▶ **Task brief**: Go through the listing below and gather every line with the word "None".

▶ **Record extracts**:
◆ ◆ ◆ ◆ ◆

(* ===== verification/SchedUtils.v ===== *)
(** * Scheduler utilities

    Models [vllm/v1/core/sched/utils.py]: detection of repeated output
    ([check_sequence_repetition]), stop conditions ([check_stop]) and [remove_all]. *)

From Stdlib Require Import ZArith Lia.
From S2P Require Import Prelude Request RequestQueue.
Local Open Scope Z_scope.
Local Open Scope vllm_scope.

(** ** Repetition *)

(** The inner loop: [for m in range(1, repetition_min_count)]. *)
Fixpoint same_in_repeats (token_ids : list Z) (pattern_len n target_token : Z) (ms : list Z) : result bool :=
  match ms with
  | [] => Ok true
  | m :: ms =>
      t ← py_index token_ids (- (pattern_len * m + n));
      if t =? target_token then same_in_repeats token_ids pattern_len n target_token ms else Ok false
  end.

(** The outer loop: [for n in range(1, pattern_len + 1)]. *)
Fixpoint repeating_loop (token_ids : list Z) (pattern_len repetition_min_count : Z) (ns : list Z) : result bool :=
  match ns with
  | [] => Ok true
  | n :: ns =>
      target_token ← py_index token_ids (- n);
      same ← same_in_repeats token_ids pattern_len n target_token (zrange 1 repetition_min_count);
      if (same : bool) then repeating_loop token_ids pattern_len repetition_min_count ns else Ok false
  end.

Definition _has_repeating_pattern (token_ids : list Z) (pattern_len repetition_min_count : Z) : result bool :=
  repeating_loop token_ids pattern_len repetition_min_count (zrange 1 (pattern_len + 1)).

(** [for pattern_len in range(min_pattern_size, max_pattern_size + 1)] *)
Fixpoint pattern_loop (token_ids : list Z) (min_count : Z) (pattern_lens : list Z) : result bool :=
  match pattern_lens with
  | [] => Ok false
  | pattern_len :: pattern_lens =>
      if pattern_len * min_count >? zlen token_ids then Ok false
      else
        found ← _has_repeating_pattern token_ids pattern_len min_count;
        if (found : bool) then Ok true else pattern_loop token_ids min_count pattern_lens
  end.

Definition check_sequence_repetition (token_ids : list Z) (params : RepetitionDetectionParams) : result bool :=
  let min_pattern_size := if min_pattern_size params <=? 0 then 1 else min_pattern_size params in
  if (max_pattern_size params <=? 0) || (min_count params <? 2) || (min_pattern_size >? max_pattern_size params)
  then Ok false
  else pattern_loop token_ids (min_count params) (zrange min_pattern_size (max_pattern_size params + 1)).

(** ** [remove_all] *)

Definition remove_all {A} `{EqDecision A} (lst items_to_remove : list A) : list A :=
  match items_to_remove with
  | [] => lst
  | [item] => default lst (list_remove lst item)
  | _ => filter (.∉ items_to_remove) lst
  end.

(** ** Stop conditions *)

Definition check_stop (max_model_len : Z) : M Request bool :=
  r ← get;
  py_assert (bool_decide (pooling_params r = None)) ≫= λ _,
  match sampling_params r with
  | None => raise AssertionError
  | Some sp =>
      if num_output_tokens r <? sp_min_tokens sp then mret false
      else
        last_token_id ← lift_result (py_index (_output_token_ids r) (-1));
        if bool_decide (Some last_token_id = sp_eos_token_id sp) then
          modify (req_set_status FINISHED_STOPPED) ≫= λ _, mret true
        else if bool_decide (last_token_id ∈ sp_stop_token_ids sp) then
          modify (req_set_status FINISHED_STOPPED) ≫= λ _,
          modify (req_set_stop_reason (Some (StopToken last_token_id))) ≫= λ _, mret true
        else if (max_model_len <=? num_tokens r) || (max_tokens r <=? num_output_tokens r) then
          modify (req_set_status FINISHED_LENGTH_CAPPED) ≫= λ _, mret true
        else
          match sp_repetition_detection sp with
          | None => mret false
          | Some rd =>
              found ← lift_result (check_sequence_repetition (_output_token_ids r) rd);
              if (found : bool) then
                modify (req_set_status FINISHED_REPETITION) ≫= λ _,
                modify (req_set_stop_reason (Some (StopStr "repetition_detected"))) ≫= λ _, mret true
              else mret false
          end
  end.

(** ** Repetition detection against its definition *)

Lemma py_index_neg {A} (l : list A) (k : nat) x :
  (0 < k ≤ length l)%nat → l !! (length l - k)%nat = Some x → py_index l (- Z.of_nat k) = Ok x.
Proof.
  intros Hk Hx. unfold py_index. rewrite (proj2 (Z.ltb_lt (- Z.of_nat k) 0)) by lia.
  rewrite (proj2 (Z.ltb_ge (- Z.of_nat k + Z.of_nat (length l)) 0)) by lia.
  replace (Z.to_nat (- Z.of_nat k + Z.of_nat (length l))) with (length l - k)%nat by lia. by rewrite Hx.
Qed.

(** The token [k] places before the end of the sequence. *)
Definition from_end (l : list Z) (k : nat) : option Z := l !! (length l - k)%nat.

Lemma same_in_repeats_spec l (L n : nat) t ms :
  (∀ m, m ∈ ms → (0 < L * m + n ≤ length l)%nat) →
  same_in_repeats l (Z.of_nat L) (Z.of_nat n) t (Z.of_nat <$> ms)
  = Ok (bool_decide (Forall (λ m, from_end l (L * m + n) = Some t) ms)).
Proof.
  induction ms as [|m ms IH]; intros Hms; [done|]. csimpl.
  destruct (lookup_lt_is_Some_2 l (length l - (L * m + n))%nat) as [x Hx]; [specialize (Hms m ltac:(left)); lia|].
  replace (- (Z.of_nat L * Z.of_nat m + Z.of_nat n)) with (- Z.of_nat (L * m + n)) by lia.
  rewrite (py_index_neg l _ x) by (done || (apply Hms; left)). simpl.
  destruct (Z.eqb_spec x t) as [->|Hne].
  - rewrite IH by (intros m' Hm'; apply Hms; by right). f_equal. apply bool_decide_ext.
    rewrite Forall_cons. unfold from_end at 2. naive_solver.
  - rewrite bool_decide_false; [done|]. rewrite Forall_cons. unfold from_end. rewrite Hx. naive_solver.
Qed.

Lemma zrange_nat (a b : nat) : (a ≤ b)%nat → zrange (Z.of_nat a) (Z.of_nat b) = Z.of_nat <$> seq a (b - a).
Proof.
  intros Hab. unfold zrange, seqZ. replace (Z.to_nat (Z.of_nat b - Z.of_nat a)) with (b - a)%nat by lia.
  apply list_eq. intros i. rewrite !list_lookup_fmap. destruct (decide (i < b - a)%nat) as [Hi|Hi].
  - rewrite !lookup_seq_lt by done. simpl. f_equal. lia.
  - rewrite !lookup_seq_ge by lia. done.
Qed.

◆ ◆ ◆ ◆ ◆

▶ **Your solution**:
  py_assert (bool_decide (pooling_params r = None)) ≫= λ _,
  | None => raise AssertionError
          | None => mret false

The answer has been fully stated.